ASSIGNED TASK
Reproduce word for word every line of the entries below, from the line containing "unfold in_ack. cbn" through the final line, and nothing else.

=== EXCERPTED DATA ===

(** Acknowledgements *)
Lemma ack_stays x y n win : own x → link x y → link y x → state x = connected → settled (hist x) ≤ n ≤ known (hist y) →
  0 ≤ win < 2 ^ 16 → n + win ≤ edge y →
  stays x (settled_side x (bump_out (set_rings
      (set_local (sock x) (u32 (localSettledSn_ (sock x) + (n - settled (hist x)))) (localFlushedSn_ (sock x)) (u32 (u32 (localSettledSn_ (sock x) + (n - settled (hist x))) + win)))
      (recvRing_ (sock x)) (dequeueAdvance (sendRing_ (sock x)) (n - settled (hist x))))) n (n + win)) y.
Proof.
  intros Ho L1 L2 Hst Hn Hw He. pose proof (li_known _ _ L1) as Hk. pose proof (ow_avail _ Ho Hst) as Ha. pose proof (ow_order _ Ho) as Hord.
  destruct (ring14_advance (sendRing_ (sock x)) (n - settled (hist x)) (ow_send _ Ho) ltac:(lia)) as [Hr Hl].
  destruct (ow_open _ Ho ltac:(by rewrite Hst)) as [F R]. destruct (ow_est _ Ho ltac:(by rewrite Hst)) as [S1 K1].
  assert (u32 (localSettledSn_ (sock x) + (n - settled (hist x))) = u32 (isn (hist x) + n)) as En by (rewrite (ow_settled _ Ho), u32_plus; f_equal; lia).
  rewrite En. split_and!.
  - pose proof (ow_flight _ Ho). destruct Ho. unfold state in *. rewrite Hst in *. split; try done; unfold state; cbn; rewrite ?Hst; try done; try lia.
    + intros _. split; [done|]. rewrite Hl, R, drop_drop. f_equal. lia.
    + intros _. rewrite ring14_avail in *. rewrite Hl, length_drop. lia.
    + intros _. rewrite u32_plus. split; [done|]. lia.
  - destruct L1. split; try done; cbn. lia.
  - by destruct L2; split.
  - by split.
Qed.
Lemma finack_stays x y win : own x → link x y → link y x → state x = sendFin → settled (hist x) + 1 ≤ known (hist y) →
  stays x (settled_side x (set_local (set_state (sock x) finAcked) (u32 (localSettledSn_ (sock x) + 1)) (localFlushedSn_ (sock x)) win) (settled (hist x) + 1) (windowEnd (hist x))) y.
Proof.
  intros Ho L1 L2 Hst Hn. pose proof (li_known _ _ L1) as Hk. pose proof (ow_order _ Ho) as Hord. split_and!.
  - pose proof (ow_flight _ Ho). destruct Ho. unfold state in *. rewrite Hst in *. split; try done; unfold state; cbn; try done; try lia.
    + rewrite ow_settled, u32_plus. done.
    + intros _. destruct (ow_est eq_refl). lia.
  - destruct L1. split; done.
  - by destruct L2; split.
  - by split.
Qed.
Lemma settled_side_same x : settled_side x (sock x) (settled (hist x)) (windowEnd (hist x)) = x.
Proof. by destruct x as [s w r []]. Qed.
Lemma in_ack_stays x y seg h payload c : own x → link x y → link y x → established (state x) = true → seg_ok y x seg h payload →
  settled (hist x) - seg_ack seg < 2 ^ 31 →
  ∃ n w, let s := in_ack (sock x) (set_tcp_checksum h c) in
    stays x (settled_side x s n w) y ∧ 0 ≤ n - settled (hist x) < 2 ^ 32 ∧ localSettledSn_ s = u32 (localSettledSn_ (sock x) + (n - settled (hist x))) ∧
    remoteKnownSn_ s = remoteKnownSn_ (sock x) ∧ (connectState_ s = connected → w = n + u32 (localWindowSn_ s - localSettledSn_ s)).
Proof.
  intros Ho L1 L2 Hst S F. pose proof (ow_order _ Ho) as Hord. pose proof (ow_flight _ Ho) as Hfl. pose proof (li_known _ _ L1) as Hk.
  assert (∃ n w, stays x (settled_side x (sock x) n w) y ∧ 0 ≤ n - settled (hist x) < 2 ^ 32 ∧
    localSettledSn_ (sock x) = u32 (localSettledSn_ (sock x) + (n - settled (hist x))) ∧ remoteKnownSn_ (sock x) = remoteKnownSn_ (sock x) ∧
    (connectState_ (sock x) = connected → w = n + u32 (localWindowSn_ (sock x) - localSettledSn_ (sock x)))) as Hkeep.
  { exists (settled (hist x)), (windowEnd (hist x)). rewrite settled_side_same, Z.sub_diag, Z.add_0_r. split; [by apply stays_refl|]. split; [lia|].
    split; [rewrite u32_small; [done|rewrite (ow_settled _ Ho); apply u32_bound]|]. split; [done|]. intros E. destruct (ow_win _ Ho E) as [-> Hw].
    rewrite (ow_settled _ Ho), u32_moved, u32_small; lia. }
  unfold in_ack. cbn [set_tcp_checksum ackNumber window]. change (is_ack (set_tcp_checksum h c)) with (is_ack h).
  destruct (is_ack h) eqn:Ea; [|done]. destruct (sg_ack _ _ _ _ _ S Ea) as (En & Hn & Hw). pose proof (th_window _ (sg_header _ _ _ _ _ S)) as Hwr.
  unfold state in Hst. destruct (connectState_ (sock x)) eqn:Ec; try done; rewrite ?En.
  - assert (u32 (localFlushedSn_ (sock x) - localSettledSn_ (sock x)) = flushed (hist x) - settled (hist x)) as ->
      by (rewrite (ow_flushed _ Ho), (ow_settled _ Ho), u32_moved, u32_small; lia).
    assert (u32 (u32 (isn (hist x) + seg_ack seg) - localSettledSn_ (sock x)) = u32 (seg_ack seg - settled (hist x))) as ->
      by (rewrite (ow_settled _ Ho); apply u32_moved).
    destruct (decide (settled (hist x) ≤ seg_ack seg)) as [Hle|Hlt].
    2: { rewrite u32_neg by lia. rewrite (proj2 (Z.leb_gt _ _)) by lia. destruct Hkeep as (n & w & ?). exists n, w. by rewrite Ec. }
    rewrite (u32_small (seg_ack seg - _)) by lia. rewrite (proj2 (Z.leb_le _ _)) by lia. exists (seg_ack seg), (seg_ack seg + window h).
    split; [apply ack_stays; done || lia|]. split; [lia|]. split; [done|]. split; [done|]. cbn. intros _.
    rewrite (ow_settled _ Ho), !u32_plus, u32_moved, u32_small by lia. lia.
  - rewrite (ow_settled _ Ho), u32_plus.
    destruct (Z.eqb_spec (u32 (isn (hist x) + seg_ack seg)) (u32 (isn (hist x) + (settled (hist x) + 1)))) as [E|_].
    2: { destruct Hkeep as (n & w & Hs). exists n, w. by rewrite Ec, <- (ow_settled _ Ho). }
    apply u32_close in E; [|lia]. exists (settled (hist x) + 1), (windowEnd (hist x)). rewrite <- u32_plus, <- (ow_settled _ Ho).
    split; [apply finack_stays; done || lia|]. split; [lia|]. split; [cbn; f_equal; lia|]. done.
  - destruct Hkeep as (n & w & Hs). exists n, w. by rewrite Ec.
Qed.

===

TASK ANSWER
  unfold in_ack. cbn [set_tcp_checksum ackNumber window]. change (is_ack (set_tcp_checksum h c)) with (is_ack h).
  destruct (is_ack h) eqn:Ea; [|done]. destruct (sg_ack _ _ _ _ _ S Ea) as (En & Hn & Hw). pose proof (th_window _ (sg_header _ _ _ _ _ S)) as Hwr.
  unfold state in Hst. destruct (connectState_ (sock x)) eqn:Ec; try done; rewrite ?En.
  - assert (u32 (localFlushedSn_ (sock x) - localSettledSn_ (sock x)) = flushed (hist x) - settled (hist x)) as ->
      by (rewrite (ow_flushed _ Ho), (ow_settled _ Ho), u32_moved, u32_small; lia).
    assert (u32 (u32 (isn (hist x) + seg_ack seg) - localSettledSn_ (sock x)) = u32 (seg_ack seg - settled (hist x))) as ->
      by (rewrite (ow_settled _ Ho); apply u32_moved).
    destruct (decide (settled (hist x) ≤ seg_ack seg)) as [Hle|Hlt].
    2: { rewrite u32_neg by lia. rewrite (proj2 (Z.leb_gt _ _)) by lia. destruct Hkeep as (n & w & ?). exists n, w. by rewrite Ec. }
    rewrite (u32_small (seg_ack seg - _)) by lia. rewrite (proj2 (Z.leb_le _ _)) by lia. exists (seg_ack seg), (seg_ack seg + window h).
    split; [apply ack_stays; done || lia|]. split; [lia|]. split; [done|]. split; [done|]. cbn. intros _.
    rewrite (ow_settled _ Ho), !u32_plus, u32_moved, u32_small by lia. lia.
  - rewrite (ow_settled _ Ho), u32_plus.
    destruct (Z.eqb_spec (u32 (isn (hist x) + seg_ack seg)) (u32 (isn (hist x) + (settled (hist x) + 1)))) as [E|_].
    2: { destruct Hkeep as (n & w & Hs). exists n, w. by rewrite Ec, <- (ow_settled _ Ho). }
    apply u32_close in E; [|lia]. exists (settled (hist x) + 1), (windowEnd (hist x)). rewrite <- u32_plus, <- (ow_settled _ Ho).
    split; [apply finack_stays; done || lia|]. split; [lia|]. split; [cbn; f_equal; lia|]. done.
  - destruct Hkeep as (n & w & Hs). exists n, w. by rewrite Ec.
Qed.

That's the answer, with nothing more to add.